The heterogeneous nature of the applications, technologies and equipment that today’s networks have to support has made the management of such infrastructures a complex task. The Software-Defined Networking (SDN) paradigm has emerged as a promising solution to reduce this complexity through the creation of a unified control plane independent of specific vendor equipment. However, designing a SDN-based solution for network resource management raises several challenges as it should exhibit flexibility, scalability and adaptability. In this talk, we will review some of the main challenges associated with SDN-based solutions and present our recent contributions in that direction. We will introduce the new SDN-based management and control framework that we designed for fixed backbone networks to support for both static and dynamic resource management applications. We will also present a placement algorithm to determine the allocation of managers and controllers in the proposed architecture.
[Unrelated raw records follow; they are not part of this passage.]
(** The snapshot the master serves shows for every node exactly its last
    report, whatever the interleaving of reports: marked alive when it is at
    most fifteen seconds old and as a ghost after that, and nothing for a node
    that never reported. *)
Theorem snapshot_last_report reports now id :
  GetSnapshot (foldl (λ m r, ReportStatus m (fst r) (snd r)) ∅ reports) now !! id =
    (λ r, report_of (fst r) (snd r)
            (if now - fst r <=? 15 * second then ALIVE else GHOST)) <$> last_report id reports.
Proof.
  unfold GetSnapshot. rewrite lookup_fmap, reports_lookup.
  destruct (last_report id reports) as [[t r]|]; [|done].
  cbn [fmap option_fmap option_map fst snd]. f_equal. cbn [nh_LastSeen report_of].
  rewrite Z.leb_antisym. by destruct (15 * second <? now - t).
Qed.
Lemma process_loop_tmp disk locs broadcast rm order : NoDup (tl_FileID <$> locs) →
  (∀ p, rm p = None) → ∀ w n, NoDup order.*1 →
  (∀ id j, (id, j) ∈ order → jw_jobs w !! id = Some j) → tmp_inv disk locs w →
  tmp_inv disk locs (process_loop w n broadcast rm order).
Proof.
  intros Hlocs Hrm. induction order as [|[id j] order IH]; intros w n Hnd Hin Hinv; [done|].
  cbn [process_loop]. rewrite fmap_cons in Hnd. apply NoDup_cons in Hnd as [Hni Hnd]. cbn [fst] in Hni.
  pose proof (Hin id j ltac:(by left)) as Hj.
  assert (∀ w', (∀ id', id' ≠ id → jw_jobs w' !! id' = jw_jobs w !! id') →
    ∀ id' j', (id', j') ∈ order → jw_jobs w' !! id' = Some j') as Hrest.
  { intros w' Hw id' j' Hin'. rewrite Hw; [apply Hin; by right|].
    intros ->. apply Hni. apply list_elem_of_fmap. by exists (id, j'). }
  case_match; [done|]. case_match; [apply IH; [done|by apply Hrest|done]|].
  unfold processJob, deleteFile. rewrite Hrm. destruct (broadcast _).
  - apply IH; [done|apply Hrest|].
    + intros id' Hne. cbn. by rewrite lookup_delete_ne.
    + by eapply (tmp_inv_forget _ _ w).
  - apply IH; [done|apply Hrest|].
    + intros id' Hne. cbn. by rewrite lookup_insert_ne.
    + by eapply (tmp_inv_started _ _ w).
Qed.

Lemma tmp_inv_answered disk locs w now resp j : NoDup (tl_FileID <$> locs) → tmp_inv disk locs w →
  jw_jobs w !! srp_FileID resp = Some j →
  tmp_inv disk locs (MkFileTmpJobWorker (jw_maxFileToProcess w) (jw_processingFileCount w)
    (jw_eventChan w ++ [job_toEvent now (fj_DriveID j) resp]) (delete (srp_FileID resp) (jw_jobs w))
    (jw_disk w ∖ {[fj_TmpFilePath j]})).
Proof.
  intros Hnd Hinv Hj. destruct (ti_jobs _ _ _ Hinv _ _ Hj) as (l & Hl & Hid & _ & Hdr).
  pose proof (ti_answers _ _ _ Hinv) as Ha.
  destruct (tmp_inv_forget disk locs w (MkFileTmpJobWorker (jw_maxFileToProcess w) (jw_processingFileCount w)
    (jw_eventChan w) (delete (srp_FileID resp) (jw_jobs w)) (jw_disk w ∖ {[fj_TmpFilePath j]})) _ _
    Hnd Hinv Hj eq_refl eq_refl eq_refl) as [Hj' Hd' Ho' Ha'].
  split; [exact Hj'|exact Hd'| |]; cbn [jw_eventChan jw_jobs] in *;
    unfold segments in *; rewrite omap_app.
  - rewrite fmap_app. apply NoDup_app. split_and!; [done| |apply NoDup_singleton].
    intros id (seg & -> & Hseg)%list_elem_of_fmap. destruct (Ha seg Hseg) as [Hn _].
    cbn. rewrite list_elem_of_singleton. intros E. congruence.
  - intros seg [Hseg|Hseg]%elem_of_app; [by apply Ha'|].
    cbn in Hseg. apply list_elem_of_singleton in Hseg as ->. cbn. rewrite lookup_delete_eq.
    split; [done|]. by exists l.
Qed.

Lemma job_run_inv max disk out locs w : job_run max disk out locs w → NoDup (tl_FileID <$> locs) →
  tmp_inv disk locs w.
Proof.
  intros Hr Hnd. induction Hr as [|m validate out locs w s out' w' err Hr IH Hc Hrm Ht]; [apply tmp_inv_start|].
  assert (NoDup (tl_FileID <$> locs)) as Hnd'
    by (rewrite fmap_app in Hnd; by apply NoDup_app in Hnd as [? _]).
  pose proof (coordinated_signal _ _ _ _ _ _ (job_run_started _ _ _ _ _ Hr) Hc) as Hs. clear Hc.
  specialize (IH Hnd'). destruct s as [e|now loc|bc rm order|ctx rm now resp];
    cbn [job_turn announced_by signal_ok removes] in *; rewrite ?app_nil_r in *.
  - by injection Ht as <- _.
  - injection Ht as <- _. by apply tmp_inv_add.
  - injection Ht as <- _. unfold processJobs. case_match; [done|]. case_match; [done|].
    apply process_loop_tmp; [done|done| | |done].
    + rewrite Hs. apply NoDup_fst_map_to_list.
    + intros id j. rewrite Hs. apply elem_of_map_to_list.
  - destruct Hs as (j & [Hj _]%running_lookup).
    unfold handleSpecialistResponse, removeJob, deleteFile in Ht. rewrite Hj in Ht. cbn in Ht.
    rewrite Hrm in Ht. destruct ctx as [e|]; injection Ht as <- _.
    + by eapply (tmp_inv_forget _ _ w).
    + destruct (tmp_inv_answered disk locs w now resp j Hnd' IH Hj) as [? ? ? ?]. by split.
Qed.

(** C13. A temporary file lives exactly as long as its job.  In every run of the job
    worker in which the files it is told of have different identifiers and removing a file
    succeeds, whatever the coordinator answers to its requests and whichever order the jobs
    are iterated in, the responses being those the coordinator's analyses send, one each: a
    file is on the disk if it was there and its job, if it has one, is still kept, and a
    file whose job was refused or answered is gone; no other file is removed; every answer
    is for a file it was told of, with its drive, and there is at most one for each. *)
Theorem tmp_files_follow_jobs max disk out locs w :
  job_run max disk out locs w → NoDup (tl_FileID <$> locs) →
  (∀ p, p ∈ jw_disk w ↔ p ∈ disk ∧
     ∀ loc, loc ∈ locs → tl_TmpFilePath loc = p → is_Some (jw_jobs w !! tl_FileID loc)) ∧
  NoDup (as_FileID <$> segments (jw_eventChan w)) ∧
  (∀ seg, seg ∈ segments (jw_eventChan w) → jw_jobs w !! as_FileID seg = None ∧
     ∃ loc, loc ∈ locs ∧ tl_FileID loc = as_FileID seg ∧ tl_DriveID loc = as_DriveID seg).
Proof. intros Hr Hnd. by destruct (job_run_inv _ _ _ _ _ Hr Hnd) as [_ Hd Ho Ha]. Qed.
Finally, we will introduce the signalling framework that we developed to allow the exchange of information in distributed management and control scenarios and demonstrate its benefits through a realistic network resource management use case for content distribution.
About the speaker
Daphne Tuncer is currently a Research Associate in the Communications and Information Systems Group (CISG) in the Department of Electronic and Electrical Engineering, University College London (UCL), UK. She obtained her Ph.D. in Electronic and Electrical Engineering from UCL in November 2013. Her research interests are in the areas of adaptive network resource management, software-defined networks and cache/content management.